• WHAT IS EXPECTED: Copy the entries below exactly, but only from the line containing "st' = [DeleteMachine 7]" through the final line.

• Stored data:
(** A sweep that is not skipped and reads the fleet: it resolves, issues
    the writes of every machine, and leaves each machine as its own write
    settled. *)
Lemma cleanup_database_sweep e st :
  shard_skips (SHARD_ID e) = false ->
  fault e (Find c_machine) = None ->
  exists st',
    cleanup_database e st = (Resolved tt, st')
    /\ users st' = users st
    /\ labels st' = labels st
    /\ journal st' = (journal st ++ sweep_writes (now e) (map_to_list (machines st)))%list
    /\ forall k,
        machines st' !! k =
        match machines st !! k with
        | Some m => reap_result e k m (reap_check (now e) m)
        | None => None
        end.
Proof.
  intros Hshard Hfind. unfold cleanup_database. rewrite shard_guard, Hshard.
  unfold mbind at 1, M_bind at 1. unfold machines_find.
  rewrite (query_ok _ _ _ _ Hfind), filter_all.
  destruct (for_of_cleanup e (map_to_list (machines st)) [] st
              (read_from_map_to_list st))
    as (ps' & st' & Hrun & Hu & Hl & Hj & Hk).
  exists st'. unfold mbind at 1, M_bind at 1. rewrite Hrun.
  repeat split; try assumption.
  intros k. rewrite Hk, list_to_map_to_list.
  now destruct (machines st !! k).
Qed.

Lemma cleanup_database_skipped e st :
  shard_skips (SHARD_ID e) = true -> cleanup_database e st = (Resolved tt, st).
Proof.
  intros Hshard. unfold cleanup_database. now rewrite shard_guard, Hshard.
Qed.

(** ** The liveness rule of the reaper *)

(** Eviction goes first: a machine that is both older than thirty days
    and online past ten seconds gets the delete, and only the delete. *)
Lemma reap_check_eviction_first now m t :
  IMachine.last_update m = Some t ->
  now - t > thirty_days ->
  reap_check now m = Evict /\ reap_writes 0 m (reap_check now m) = [DeleteMachine 0].
Proof.
  intros Ht Hold. unfold reap_check. rewrite Ht.
  assert ((now - t >? thirty_days) = true) as -> by (apply Z.gtb_lt; lia).
  now rewrite orb_true_r.
Qed.

(** Where the rule of the loop and the rule of the specification part:
    only on the timestamp 0 read within thirty days of the epoch. *)
Lemma reap_check_agrees now m :
  (IMachine.last_update m = Some 0 -> thirty_days < now) ->
  reap_check now m = reap_check_spec now m.
Proof.
  unfold reap_check, reap_check_spec. intros Hclock.
  destruct (IMachine.last_update m) as [t |]; [| reflexivity].
  destruct (Z.eqb_spec t 0) as [-> |]; simpl; [| reflexivity].
  assert ((now - 0 >? thirty_days) = true) as ->; [| reflexivity].
  apply Z.gtb_lt. specialize (Hclock eq_refl). lia.
Qed.

(** What one pass of the loop body does, by the rule of the loop. *)
Lemma cleanup_machine_pass e id m ps st :
  exists ps' st',
    cleanup_machine e (id, m) ps st = (Resolved ps', st')
    /\ journal st' = (journal st ++ reap_writes id m (reap_check (now e) m))%list
    /\ length ps' = (length ps + length (reap_writes id m (reap_check (now e) m)))%nat.
Proof.
  pose proof (cleanup_machine_journal e id m ps st) as Hj.
  assert (Hlen : exists ps', (cleanup_machine e (id, m) ps st).1 = Resolved ps'
                 /\ length ps' = (length ps + length (reap_writes id m (reap_check (now e) m)))%nat).
  { rewrite cleanup_machine_branch.
    destruct (reap_check (now e) m); simpl; eexists; split; try reflexivity;
      rewrite ?length_app; simpl; lia. }
  destruct Hlen as (ps' & Hps' & Hlen).
  destruct (cleanup_machine e (id, m) ps st) as [p st']. simpl in *. subst p.
  exists ps', st'. repeat split; assumption.
Qed.

(** C2: for every machine and every sweep time - a machine whose
    [last_update] is the timestamp 0 being swept more than thirty days
    after the epoch, as every clock set later than January 1970 has it -
    one pass of the loop body issues exactly the writes of the rule of
    the specification: the delete when [last_update] is undefined or
    more than thirty days old, whatever the status; else the save of the
    machine with status Offline when it is Online and more than ten
    seconds old; else no write.  It adds one promise per write, never
    rejects, and issues the delete alone when both conditions hold. *)
Theorem cleanup_machine_follows_reap_check_spec e id m ps st :
  (IMachine.last_update m = Some 0 -> thirty_days < now e) ->
  exists ps' st',
    cleanup_machine e (id, m) ps st = (Resolved ps', st')
    /\ journal st' = (journal st ++ reap_writes id m (reap_check_spec (now e) m))%list
    /\ length ps'
       = (length ps + length (reap_writes id m (reap_check_spec (now e) m)))%nat
    /\ (forall t, IMachine.last_update m = Some t -> now e - t > thirty_days ->
        reap_writes id m (reap_check_spec (now e) m) = [DeleteMachine id]).
Proof.
  intros Hclock. rewrite <- (reap_check_agrees (now e) m Hclock).
  destruct (cleanup_machine_pass e id m ps st) as (ps' & st' & Hrun & Hj & Hlen).
  exists ps', st'. repeat split; try assumption.
  intros t Ht Hold.
  destruct (reap_check_eviction_first (now e) m t Ht Hold) as [-> _]. reflexivity.
Qed.

Lemma cleanup_machine_follows_reap_check_spec_witness :
  exists ps' st',
    cleanup_machine (Sample.env None 1700000000000 Sample.healthy) (7%nat, Sample.epoch) []
      Sample.relic = (Resolved ps', st')
    /\ journal st' = [DeleteMachine 7]
    /\ length ps' = 1%nat.
Proof.
  destruct (cleanup_machine_follows_reap_check_spec
              (Sample.env None 1700000000000 Sample.healthy) 7%nat Sample.epoch []
              Sample.relic)
    as (ps' & st' & Hrun & Hj & Hlen & _).
  - intros _. reflexivity.
  - exists ps', st'. repeat split; assumption.
Defined.

(** The condition on the clock cannot be dropped: one second after the
    epoch the loop deletes a machine whose [last_update] is the
    timestamp 0, for [!machine.last_update] holds of 0 as it does of
    [undefined], where the rule of the specification has no write. *)
Example cleanup_database_evicts_timestamp_zero :
  machines (cleanup_database (Sample.env None 1000 Sample.healthy) Sample.relic).2 !! 7%nat
  = None
  /\ reap_writes 7 Sample.epoch (reap_check_spec 1000 Sample.epoch) = [].
Proof. split; reflexivity. Qed.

• REPLY TO THE TASK:
    /\ journal st' = [DeleteMachine 7]
    /\ length ps' = 1%nat.
Proof.
  destruct (cleanup_machine_follows_reap_check_spec
              (Sample.env None 1700000000000 Sample.healthy) 7%nat Sample.epoch []
              Sample.relic)
    as (ps' & st' & Hrun & Hj & Hlen & _).
  - intros _. reflexivity.
  - exists ps', st'. repeat split; assumption.
Defined.

(** The condition on the clock cannot be dropped: one second after the
    epoch the loop deletes a machine whose [last_update] is the
    timestamp 0, for [!machine.last_update] holds of 0 as it does of
    [undefined], where the rule of the specification has no write. *)
Example cleanup_database_evicts_timestamp_zero :
  machines (cleanup_database (Sample.env None 1000 Sample.healthy) Sample.relic).2 !! 7%nat
  = None
  /\ reap_writes 7 Sample.epoch (reap_check_spec 1000 Sample.epoch) = [].
Proof. split; reflexivity. Qed.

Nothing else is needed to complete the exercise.